So if/when fusion power is to hand, it will add to or replace existing decarbonised power sources. It's not any less exciting for that - if it lives up to a fraction of its potential, it could be utterly transformative for human activities, as were newly discovered energy sources before it. Some of those uses could include future climate change mitigation and adaptation measures - you just can't predict what might be possible with vast cheap energy surpluses on tap.
But we have to get there first, which includes the formidable task of keeping a global technological society functional enough to be able to complete projects of this scope. A necessary condition for that is going to be to decarbonise while we can.
> So if/when fusion power is to hand, it will add to or replace existing decarbonised power sources.
There are a few misconceptions about energy I think it's important to clear up.
- New energy sources have never replaced older ones. Instead they were just added to the pile. We are currently burning more biomass and more coal than ever before. So-called decarbonized energy sources have never replaced fossil fuels.

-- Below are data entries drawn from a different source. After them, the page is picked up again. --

(** * Book_Swap: the create/list endpoints over four stable tables

    A shallow embedding of the two copies of the server that the repository
    holds:

    - [SrcIndex] is [src/index.ts]: request bodies are typed by interfaces and
      validated by the generic helper [validateRequestBody];
    - [Part000] is the second copy of the server, where every create route
      carries its own hand-written truthiness and [typeof] test.

    Both copies share the four entity classes and the four [StableBTreeMap]
    tables.  JavaScript values are modelled as far as the handlers look at
    them: truthiness, [typeof], comparison with [undefined] and [null].
    The two sources of non-determinism, [uuidv4()] and [new Date()], are read
    from an environment that is handed to each request; [req.body] is the
    object that [express.json()] leaves there.  The table library is not part
    of the repository: a table is the finite map of what [insert] was given,
    and how a stored value comes back from [values()] is a parameter of the
    development, [TableLibrary].  The [try] block of a list handler fails,
    and its [catch] answers 500, when that read fails.  The id generator and
    [insert] are total, so the [catch] of a create handler is not taken. *)

From Stdlib Require Import ZArith String List.
From Stdlib Require Import Floats.SpecFloat.
From stdpp Require Import base option strings list gmap fin_maps sorting.

Local Open Scope string_scope.
Local Open Scope Z_scope.
Local Open Scope list_scope.

Set Warnings "-register-all".

(** ** JavaScript values *)

(** What [express.json()] can put in a body, plus what reading a property
    that the body does not own gives: [undefined], or a member of
    [Object.prototype].  A number is an IEEE double. *)
Inductive JsValue :=
| JsUndefined
| JsNull
| JsBoolean (b : bool)
| JsNumber (x : spec_float)
| JsString (s : string)
| JsArray (xs : list JsValue)
| JsObject (fields : list (string * JsValue))
| JsFunction.
Lemma answer_inv_step (s s' : Server) (ev : Event) :
  (forall c call, calls s !! c = Some call -> answer_inv call) ->
  step s ev = Some s' ->
  forall c call, calls s' !! c = Some call -> answer_inv call.
Proof.
  intros Hall Hstep c call Hc.
  assert (forall c0 old new lg ts un bd,
             calls s !! c0 = Some old -> answer_inv new ->
             {| transports := ts; calls := <[c0 := new]> (calls s); logs := lg;
                uncaught := un; connected := bd |} = s' -> answer_inv call) as Hupd.
  { intros c0 old new lg ts un bd Hold Hnew <-. cbn in Hc.
    apply list_lookup_insert_Some in Hc as [(-> & -> & _)|(_ & Hc)]; eauto. }
  destruct ev as [payload construct|c0 o|c0 status|c0 o|c0 o].
  - destruct construct as [u|e];
      [rewrite step_post_resolves in Hstep | rewrite step_post_throws in Hstep];
      injection Hstep as <-; cbn in Hc;
      apply lookup_snoc_Some in Hc as [[_ Hc]|[_ <-]]; eauto.
    + apply answer_inv_init. cbn. intros status b Hin.
      repeat destruct Hin as [Hin|Hin]; try discriminate Hin; contradiction.
    + unfold answer_inv. cbn. repeat split.
  - unfold step in Hstep. destruct (calls s !! c0) as [old|] eqn:Ho; [|discriminate Hstep].
    cbn [mbind option_bind] in Hstep. destruct (pc old) eqn:Hpc; try discriminate Hstep.
    injection Hstep as Hstep.
    pose proof (answer_inv_pending old (Hall _ _ Ho)) as Hs.
    rewrite Hpc in Hs. specialize (Hs ltac:(discriminate)).
    change (store c0 (run_stretch (resume o transport_handleRequest) (s, old)) = s')
      in Hstep.
    pose proof (stretch_frame s c0 old _ o transport_handleRequest eq_refl) as [Hf _].
    cbn zeta in Hf. rewrite Hf in Hstep.
    eapply Hupd; [exact Ho| |exact Hstep].
    destruct o as [u|e]; [|exact (answer_inv_caught s old e _ (Hall _ _ Ho) Hs)].
    pose proof (Hall _ _ Ho) as Ha. unfold answer_inv in *. cbn. rewrite Hs in *.
    intros status' b [Hin|[Hin|[]]]%in_app_or; [exact (Ha _ _ Hin) | discriminate Hin].
  - unfold step in Hstep. destruct (calls s !! c0) as [old|] eqn:Ho; [|discriminate Hstep].
    cbn [mbind option_bind] in Hstep. destruct (pc old) eqn:Hpc; try discriminate Hstep.
    injection Hstep as Hstep.
    pose proof (answer_inv_pending old (Hall _ _ Ho)) as Hs.
    rewrite Hpc in Hs. specialize (Hs ltac:(discriminate)).
    unfold store, with_calls in Hstep. cbn in Hstep.
    eapply Hupd; [exact Ho| |exact Hstep].
    pose proof (Hall _ _ Ho) as Ha. unfold answer_inv in *. cbn. rewrite Hs in *.
    exact Ha.
  - unfold step in Hstep. destruct (calls s !! c0) as [old|] eqn:Ho; [|discriminate Hstep].
    cbn [mbind option_bind] in Hstep. destruct (pc old) eqn:Hpc; try discriminate Hstep.
    injection Hstep as Hstep.
    pose proof (answer_inv_pending old (Hall _ _ Ho)) as Hs.
    rewrite Hpc in Hs. specialize (Hs ltac:(discriminate)).
    change (store c0 (run_stretch (resume o (ret tt)) (s, old)) = s') in Hstep.
    pose proof (stretch_frame s c0 old _ o (ret tt) eq_refl) as [Hf _].
    cbn zeta in Hf. rewrite Hf in Hstep.
    eapply Hupd; [exact Ho| |exact Hstep].
    destruct o as [u|e]; [|exact (answer_inv_caught s old e _ (Hall _ _ Ho) Hs)].
    pose proof (Hall _ _ Ho) as Ha. unfold answer_inv in *. cbn. rewrite Hs in *.
    exact Ha.
  - unfold step in Hstep. destruct (calls s !! c0) as [old|] eqn:Ho; [|discriminate Hstep].
    cbn [mbind option_bind] in Hstep.
    destruct (closed (res old)) eqn:Hcl; [discriminate Hstep|].
    injection Hstep as Hstep.
    assert (calls s' = <[c0 := close_response old]> (calls s)) as Hcalls
        by (rewrite <- Hstep, emit_close_calls; reflexivity).
    rewrite Hcalls in Hc.
    apply list_lookup_insert_Some in Hc as [(_ & <- & _)|(_ & Hc)]; eauto.
    pose proof (Hall _ _ Ho) as Ha. unfold answer_inv in *. cbn.
    destruct (sent (res old)); exact Ha.
Qed.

- There is an interdependency, a symbiotic relationship if you will, between different energy sources. To pump oil you need steel, which means burning coal. To mine coal you need diesel-powered machines. To build solar panels you need to mine minerals with diesel-powered machines. To make wind turbines you need steel, and thus burn coal. To build nuclear reactors you need lots of steel, lots of cement, which also means burning coal. Even to be able to burn biomass (renewable, carbon-neutral, yay) on an industrial scale you need machines to cut all those trees, powered by fossil fuels. And so forth and so on...
- The mining activity related with so called "decarbonized energy" (solar, wind, nuclear, lithium batteries etc) is heavily based on fossil fuels. This, in addition to its multiple disastrous environmental impacts: destruction of ecosystems, water pollution, air pollution, aquifer poisoning.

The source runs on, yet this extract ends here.